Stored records
::::::::::
(** * CIS benchmark converter: extraction and report building

    A shallow embedding of [cis_pdf_to_excel_converter.py].

    - The input is the text of the pages, as [extract_text] of the PDF
      reader gives it.  A text is a list of 8-bit characters; the classes
      [\s] and [\d], [str.strip] and [int] are those of Python on that
      range, and lengths and positions count characters from 0.
    - The regular expressions of the source are kept as syntax trees and
      run by a backtracking matcher with the priorities of Python's [re]:
      leftmost start, ordered alternation, greedy and lazy repetition,
      numbered groups.
    - A dictionary is a list of keys and values in the order of insertion.
    - The workbook is the list of its sheets; a sheet has the name it was
      created with, its rows of cell values and the row heights that were
      set.  Fonts, fills, borders and column widths are left out.
    - [int] on a string that is not a number is the one failure that the
      code after the reading of the PDF can raise; it is a result
      [ValueError]. *)

From Stdlib Require Import Ascii String.
From Stdlib Require Import List ZArith Lia Bool Arith PeanoNat.
From Stdlib Require Import Permutation Sorted.
Import ListNotations.

Set Implicit Arguments.

Local Open Scope nat_scope.
Local Open Scope list_scope.

(** ** Text *)

Definition text := list ascii.

(** A string literal of the source, as text. *)
Definition str (s : string) : text := list_ascii_of_string s.

Definition ascii_eq_dec := Ascii.ascii_dec.
Definition text_eq_dec : forall a b : text, {a = b} + {a <> b} :=
  list_eq_dec ascii_eq_dec.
::::::::::
Your task
Reproduce exactly the lines that run from the start of the records to the line with "Local Open Scope list_scope.", both included.

Task result
(** * CIS benchmark converter: extraction and report building

    A shallow embedding of [cis_pdf_to_excel_converter.py].

    - The input is the text of the pages, as [extract_text] of the PDF
      reader gives it.  A text is a list of 8-bit characters; the classes
      [\s] and [\d], [str.strip] and [int] are those of Python on that
      range, and lengths and positions count characters from 0.
    - The regular expressions of the source are kept as syntax trees and
      run by a backtracking matcher with the priorities of Python's [re]:
      leftmost start, ordered alternation, greedy and lazy repetition,
      numbered groups.
    - A dictionary is a list of keys and values in the order of insertion.
    - The workbook is the list of its sheets; a sheet has the name it was
      created with, its rows of cell values and the row heights that were
      set.  Fonts, fills, borders and column widths are left out.
    - [int] on a string that is not a number is the one failure that the
      code after the reading of the PDF can raise; it is a result
      [ValueError]. *)

From Stdlib Require Import Ascii String.
From Stdlib Require Import List ZArith Lia Bool Arith PeanoNat.
From Stdlib Require Import Permutation Sorted.
Import ListNotations.

Set Implicit Arguments.

Local Open Scope nat_scope.
Local Open Scope list_scope.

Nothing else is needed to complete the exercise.